Gleich vorweg: es gibt hier keine Universalregel. Erlaubt ist was gefällt. Ein guter Startpunkt ist meist eine Blende von f/8, ISO100 und Belichtungszeit von 1/200. Je nachdem was man mit dem Foto erreichen möchte passt man die Blende entsprechend an. Je größer (kleinerer f-Wert) die Blende ist, umso kleiner wird der Bereich, der scharf erscheint. Je kleiner die Blende (größerer f-Wert) gewählt wird, desto weniger Licht fällt auf den Sensor und man muss entweder den ISO-Wert erhöhen oder eine längere Belichtungszeit wählen. Lange Belichtungszeiten sind allerdings besonders bei windigen Bedingungen eine Herausforderung und führen schnell zu Frust. Da das Objekt bildfüllend in Szene gesetzt wird verursacht bereits eine kaum spürbare Brise ein verwackeltes Foto. Ich lebe zum Beispiel im Großraum Wien, wo so gut wie immer der Wind weht. Lange Belichtungszeiten sind hier oft schwer umzusetzen.

Fazit

Makrofotografie ist zweifelsohne einer der faszinierendsten Bereiche der Fotografie. Mit ein paar Grundkentnissen lassen sich tolle Bilder gestalten und Dinge, die für unser menschliches Auge sonst verborgen bleiben, sichtbar gemacht werden. Ich wünsche euch viel Spaß beim Ausprobieren und Experimentieren. Und nicht vergessen: erlaubt ist was gefällt.

 

Macro photography, meaning close-up shots of small details of objects, is probably one of the most fascinating areas of photography. Especially now during spring time, when everything blossoms and bees are busy doing their work, many develop a growing curiosity, to make things that the naked eye can't see visible. This soon leads us to macro photography. However, especially for people that are just starting out in photography, macro photography can be a tricky area. But with a few tips and guidelines you can achieve great photos...

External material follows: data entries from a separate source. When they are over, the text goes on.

(* ===== verification/Fish.v ===== *)
(** The user program fish, [src/fish/fish.c]: two frames of an aquarium, text files,
    are put on the screen as blinking characters, which the ticks of the clock
    animate; then one more blink is added, synchronised with another and removed.

    The blinks are [Blink.v]'s; the files, the clock and the video page are asked
    for with system calls.  The page is the machine's memory: what is stored there is
    on the display of the program's terminal, on which the kernel draws too. *)
From stdpp Require Import base option list numbers gmap.
From Stdlib Require Import ZArith Lia Ascii String.
From S2P Require Import Prelude LibString FileSystem Console Rtc State Desks Idt Files User Blink.

Definition WAIT : Z := 100.
Definition file0 : list Z := bytes "frame0.txt" ++ [0].
Definition file1 : list Z := bytes "frame1.txt" ++ [0].

Section fish.
Context {S : Type} {HS : Syscalls S} {HC : RawCalls S} {HV : Screen S}.
(* [&vmem_base_addr], the loops' fuel, and what is in a structure on the stack *)
Context (vmem_var : Z) (fuel : nat) (junk : mp1_blink_struct).

(** The blinks with a screen to draw on, and without. *)
Definition with_screen {V V' : Type} (v : V') (P : blinks V) : blinks V' :=
  mkBlinks (blink_array P) (mp1_list_head P) (vmem_base_addr P) v.

Definition ioctl_on (c : ioctl) (P : blinks unit) (s : S) : option (Z * blinks unit * S) :=
  '(r, P) ← mp1_ioctl fuel c (with_screen s P); Some (r, with_screen tt P, vmem P).

Definition tasklet_on (P : blinks unit) (s : S) : option (blinks unit * S) :=
  P ← mp1_rtc_tasklet fuel (with_screen s P); Some (with_screen tt P, vmem P).

Definition mp1_set_video_mode (P : blinks unit) (s : S) : option (Z * blinks unit * S) :=
  '(r, w, s) ← ece391_vidmap vmem_var s;
  let P := match w with Some w => P <| vmem_base_addr := w |> | None => P end in
  Some (if r =? -1 then 0 else vmem_base_addr P, P, s).

(** One character of a frame, unless its line has ended. *)
Definition read_char (fd : Z) : Z * Z * S -> option (Z * Z * S) := fun '(c, eof, s) =>
  if negb (c =? 10) then
    '(num_bytes, b, s) ← ece391_read fd [c] 0 1 s;
    c ← b.[0];
    Some (if num_bytes =? 0 then (10, 1, s) else (c, eof, s))
  else Some (c, eof, s).

Definition frame_blink (loc c0 c1 : Z) : mp1_blink_struct :=
  junk <| on_length := 15 |> <| off_length := 15 |> <| on_char := c0 |> <| off_char := c1 |> <| location := u16 loc |>.

(** The inner loop: a line of the screen. *)
Definition add_row (fd0 fd1 row : Z) (c0 c1 eof0 eof1 : Z) (P : blinks unit) (s : S)
    : option (Z * Z * blinks unit * S) :=
  iterate fuel (fun '(c0, c1, eof0, eof1, col, P, s) =>
    '(c0, eof0, s) ← read_char fd0 (c0, eof0, s);
    '(c1, eof1, s) ← read_char fd1 (c1, eof1, s);
    if (c0 =? 10) && (c1 =? 10) then Some (Done (eof0, eof1, P, s))
    else
      '(P, s) ← if (negb (c0 =? 32) && negb (c0 =? 10)) || (negb (c1 =? 32) && negb (c1 =? 10)) then
            '(_, P, s) ← ioctl_on (RTC_ADD (frame_blink (row * 80 + col + 40)
              (if c0 =? 10 then 32 else c0) (if c1 =? 10 then 32 else c1))) P s;
            Some (P, s)
          else Some (P, s);
      Some (Next (c0, c1, eof0, eof1, col + 1, P, s))) (c0, c1, eof0, eof1, 0, P, s).

(** The end of a row: a file at its end is closed, again and again. *)
Definition end_row (fd eof : Z) (s : S) : option (Z * S) :=
  if negb (eof =? 0) then '(_, s) ← ece391_close fd s; Some (10, s) else Some (48, s).

(** [inl] is [ece391_halt]. *)
Definition add_frames (f0 f1 : list Z) (P : blinks unit) (s : S) : option (Z + blinks unit * S) :=
  '(fd0, s) ← ece391_open f0 s;
  if fd0 <? 0 then Some (inl (-1))
  else
    '(fd1, s) ← ece391_open f1 s;
    if fd1 <? 0 then Some (inl (-1))
    else
      iterate fuel (fun '(row, c0, c1, eof0, eof1, P, s) =>
        if (eof0 =? 0) || (eof1 =? 0) then
          '(eof0, eof1, P, s) ← add_row fd0 fd1 row c0 c1 eof0 eof1 P s;
          '(c0, s) ← end_row fd0 eof0 s;
          '(c1, s) ← end_row fd1 eof1 s;
          Some (Next (row + 1, c0, c1, eof0, eof1, P, s))
        else Some (Done (inr (P, s)))) (0, 48, 48, 0, 0, P, s).
(** [series.iloc[0]] *)
Definition iloc_0 (s : Series) : result cell :=
  match col_values s with
  | c :: _ => Ok c
  | [] => Raise (OtherError "IndexError")
  end.

(** Cell 21 as a whole: the zero-deviation labels, the percentage, and for
    every such label the line [col: desc[col].iloc[0]] of the loop under
    [if len(zero_std_cols) > 0]. *)
Definition constants_report {pd : Pandas} (desc : Frame)
  : result (list string * Q * list (string * cell)) :=
  (do zero <- zero_std_cols desc;
   do percent <- percent_constant zero desc;
   do lines <-
     (if (0 <? length zero)%nat
      then comprehension
             (fun col =>
                do s <- getitem col desc;
                do c <- iloc_0 s;
                Ok (col, c))
             zero
      else Ok []);
   Ok (zero, percent, lines))%result.

(** [df.groupby(key)], iterated: the groups in increasing order of the
    key, each with its rows in their original order; a row without the key
    belongs to no group. *)
Definition groupby_key {A} (key : A -> option nat) (rows : list A)
  : list (nat * list A) :=
  map (fun k => (k, filter (fun r => key r = Some k) rows))
      (merge_sort Nat.le (remove_dups (omap key rows))).

(** Cell 67: for every group of [results.groupby('length')] the groups of
    [group.groupby('train_size')], whose means are plotted as one curve. *)
Definition curves {ml : MLLibs} (results : list dict)
  : list (nat * list (nat * list dict)) :=
  map (fun gid_group : nat * list dict =>
         (gid_group.1,
          groupby_key (fun d => int_field d "train_size") gid_group.2))
      (groupby_key (fun d => int_field d "length") results).

(** The repetition indices of the records behind every point of every
    curve. *)
Definition curve_points {ml : MLLibs} (results : list dict)
  : list (nat * list (nat * list (option nat))) :=
  map (fun curve : nat * list (nat * list dict) =>
         (curve.1,
          map (fun point : nat * list dict =>
                 (point.1, map (fun d => int_field d "iteration") point.2))
              curve.2))
      (curves results).

(** The three integer fields of a record. *)
Definition record_ints {ml : MLLibs} (d : dict) : option nat * option nat * option nat :=
  (int_field d "length", int_field d "train_size", int_field d "iteration").

(** [curve_points] computed from the integer fields alone. *)
Definition points_of_ints (ints : list (option nat * option nat * option nat))
  : list (nat * list (nat * list (option nat))) :=
  map (fun curve : nat * list (option nat * option nat * option nat) =>
         (curve.1,
          map (fun point : nat * list (option nat * option nat * option nat) =>
                 (point.1, map (fun t : option nat * option nat * option nat => t.2)
                               point.2))
              (groupby_key (fun t : option nat * option nat * option nat => t.1.2)
                           curve.2)))
      (groupby_key (fun t : option nat * option nat * option nat => t.1.1) ints).

(* ================================================================== *)
(** * 8. Fingerprints: lemmas and theorems *)
(* ================================================================== *)

Section Fingerprints.
Context {rd : RDKit}.

Lemma result_bind_Ok {A B} (r : result A) (k : A -> result B) (b : B) :
  result_bind r k = Ok b -> exists a, r = Ok a /\ k a = Ok b.
Proof. destruct r as [a|e]; simpl; [eauto | discriminate]. Qed.

Lemma comprehension_Ok_inv {A B} (f : A -> result B) (xs : list A) (ys : list B) :
  comprehension f xs = Ok ys -> Forall2 (fun x y => f x = Ok y) xs ys.
Proof.
  revert ys. induction xs as [|x xs IH]; intros ys H; simpl in H.
  - inversion H. constructor.
  - apply result_bind_Ok in H as (y & Hy & H).
    apply result_bind_Ok in H as (ys' & Hys & H).
    inversion H; subst ys. constructor; [assumption | apply IH, Hys].
Qed.

Lemma PyArray_Resize_length (arr : ndarray) (n : nat) :
  length (PyArray_Resize arr n) = n.
Proof.
  unfold PyArray_Resize.
  rewrite length_app, length_take, length_replicate. lia.
Qed.

Lemma overwrite_all {A B} (dest : list A) (src : list B) :
  length dest = length src -> zip_with (fun _ b => b) dest src = src.
Proof.
  revert src. induction dest as [|d dest IH]; intros [|b src] Hlen;
    simpl in *; try discriminate; try reflexivity.
  f_equal. apply IH. lia.
Qed.

(** After [ConvertToNumpyArray] the destination holds exactly the bits,
    whatever it held before. *)
Lemma ConvertToNumpyArray_bits (bv : ExplicitBitVect) (arr : ndarray) :
  ConvertToNumpyArray bv arr = bv.
Proof.
  unfold ConvertToNumpyArray. apply overwrite_all.
  apply PyArray_Resize_length.
Qed.

Lemma index_loop_prefix (bv dest : list bool) (n : nat) :
  length dest = length bv -> n <= length bv ->
  foldl (fun d i => <[i := bv !!! i]> d) dest (seq 0 n) = take n bv ++ drop n dest.
Proof.
  intros Hlen. induction n as [|n IH]; intros Hn.
  - simpl. rewrite drop_0. reflexivity.
  - rewrite seq_S, foldl_app. simpl. rewrite IH by lia.
    assert (Hb : is_Some (bv !! n)) by (apply lookup_lt_is_Some; lia).
    destruct Hb as [b Hb].
    rewrite (list_lookup_total_correct _ _ _ Hb).
    rewrite (take_S_r _ _ _ Hb).
    rewrite insert_app_r_alt by (rewrite length_take; lia).
    rewrite length_take, Nat.min_l, Nat.sub_diag by lia.
    assert (Hd : is_Some (dest !! n)) by (apply lookup_lt_is_Some; lia).
    destruct Hd as [d Hd].
    rewrite (drop_S _ _ _ Hd). simpl.
    rewrite <- app_assoc. reflexivity.
Qed.

(** The index loop and the position-wise copy agree. *)
Lemma ConvertToNumpyArray_loop_eq (bv : ExplicitBitVect) (arr : ndarray) :
  ConvertToNumpyArray_loop bv arr = ConvertToNumpyArray bv arr.
Proof.
  rewrite ConvertToNumpyArray_bits. unfold ConvertToNumpyArray_loop, GetNumBits.
  rewrite index_loop_prefix by (rewrite ?PyArray_Resize_length; lia).
  rewrite take_ge by lia.
  rewrite drop_ge by (rewrite PyArray_Resize_length; lia).
  apply app_nil_r.
Qed.

(** On a string that parses, [compute_morgan_fingerprints] returns the
    bits of the toolkit's fingerprint. *)
Lemma as_unsigned_int_valid (l : nat) :
  (Z.of_nat l <= UINT_MAX)%Z -> as_unsigned_int l = Ok l.
Proof.
  intros Hl. unfold as_unsigned_int.
  destruct (Z.leb_spec (Z.of_nat l) UINT_MAX); [reflexivity | lia].
Qed.

Lemma as_unsigned_int_overflow (l : nat) :
  (UINT_MAX < Z.of_nat l)%Z -> as_unsigned_int l = Raise (OtherError "OverflowError").
Proof.
  intros Hl. unfold as_unsigned_int.
  destruct (Z.leb_spec (Z.of_nat l) UINT_MAX); [lia | reflexivity].
Qed.
(** The run after the STARTED event. *)
Definition evaluation_pass (engine : Engine) (data : DataLoader) (st : State)
  : Exec S P State :=
  st ← fire_event engine EPOCH_STARTED st;
  st ← for_each_exec (run_iteration engine data) (DataLoader_iter data) st;
  st ← fire_event engine EPOCH_COMPLETED st;
  fire_event engine COMPLETED st.

(** ** Invariants of the evaluation *)

(** A saved entry that is a class index of a two-class network. *)
Definition class_index (p : saved S) : Prop := p = SavedClass 0 ∨ p = SavedClass 1.

(** The row of scores that the network of the script, with the given
    parameters, gives to a voxel block: one score per class. *)
Definition network_scores (params : P) (v : V) : list S :=
  class_score w params v <$> seq 0 2.

(** A saved entry that is the argmax of the scores that the network with the
    given parameters gives to some voxel block. *)
Definition argmax_class (params : P) (p : saved S) : Prop :=
  ∃ v z, argmax_row (network_scores params v) = Ok z ∧ p = SavedClass z.

(** The store during the evaluation: one network, on the device, with the
    given parameters and the channel counts of the script; one saver, which
    holds only argmax classes of this network. *)
Definition evaluating (params : P) (σ : Store S P) : Prop :=
  (∃ m, modules σ = [m] ∧ parameters m = params ∧ module_device m = cuda 0
        ∧ in_channels m = 1 ∧ out_channels m = 2)
  ∧ ∃ rows, savers σ = [rows] ∧ Forall (λ row, argmax_class params row.2) rows.

(** The events of the process function and of the handlers of an iteration. *)
Definition handler_event (params : P) (e : event S P) : Prop :=
  match e with
  | Logged _ => True
  | ForwardPass ref p _ => ref = 0 ∧ p = params
  | PredictionKept saver _ p => saver = 0 ∧ argmax_class params p
  | _ => False
  end.

(** The events of the evaluation pass: those, and the fetching of a batch. *)
Definition evaluation_event (params : P) (e : event S P) : Prop :=
  match e with
  | BatchFetched _ => True
  | _ => handler_event params e
  end.

(** The batches fetched in a trace, in order. *)
Definition fetched (evs : list (event S P)) : list (list nat) :=
  omap (λ e, match e with BatchFetched indices => Some indices | _ => None end) evs.

(** The output of the engine state, when there is one, is the scores of the
    network with the given parameters, one row per sample, paired with the
    labels. *)
Definition scored (params : P) (st : State) : Prop :=
  match output st with
  | None => True
  | Some (y_pred, _) =>
      ∃ rows dev, y_pred = ScoreTensor rows dev
                  ∧ Forall (λ row, ∃ v, row = network_scores params v) rows
  end.

(** A statement run in a store that satisfies [inv] leaves a store that
    satisfies it, extends the trace by events of the class [Q] and, when it
    returns, returns a value that satisfies [R]. *)
Definition spec {A} (inv : Store S P → Prop) (Q : event S P → Prop) (m : Exec S P A)
  (R : A → Prop) : Prop :=
  ∀ σ, inv σ →
    inv (m σ).2
    ∧ (∃ evs, trace (m σ).2 = trace σ ++ evs ∧ Forall Q evs)
    ∧ ∀ a, (m σ).1 = Ok a → R a.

What is macro photography?

Macro photography means close up captures of small details of various objects, as for instance flowers and insects. But generally speaking any object qualifies as a subject for a macro shot. The sky is the limit for your creativity. Macro shots in a strict sense of the word mean pictures of objects in life size or bigger. Put more simply, the object is the same size or smaller than the sensor of the camera. The sensor of my camera for instance measures 23,5 mm x 15,6 mm. A macro shot therefore would be anything, that measures 23,5 mm x 15,6 mm or less. However, often the term macro photography is used more generally for bigger objects as well.

Which equipment do I need?

Generally speaking, the photographer takes the picture and not the camera. That being said, knowing how to go about it any camera, from a digital single-lens reflex camera, to a mirrorless camera, to a cell phone camera can be used for macro photography. Of course, the best results will be achieved with a DSLR camera with a changeable macro lense. In the following we will focus on the possibilities that DSLR cameras offer.

Of course you can achieve acceptable results with off the shelf starter-kit lenses. However, often you will quickly hit their limits, as those lenses at some point can't focus on the object anymore once you get too close. Those who are not sure yet whether macro photography is what they want to devote themselves to and want to give it a try first, buying a macro filter (also called close-up lense) might be a smart choice. These filters are mounted on the primary lense. Obviously these filters can't replace a full frame macro lense, but apart from their significantly lower costs (prices start at 10-15 euro) they are also much lighter in weight. Basically the filter works as if you are putting a magnifying glas in front of your camera. This reduces the minimum focus distance of the lense. In other words, if without the filter you can move up to 50 cm close to the object, with the filter you can close in up until 20 cm (depending on the magnification of the filter).  

Another possibility would be the use of extension tubes, which are mounted between the camera and the lense. This enlarges the distance between the lense and the sensor of the camera. You may also use bellows, which also enlarge the distance between the camera and the lense. They are, however, significantly more expensive (starting at 300 euro). In this price range you will find various good quality macro lenses, which is why bellows, in my opinion, are not a real alternative.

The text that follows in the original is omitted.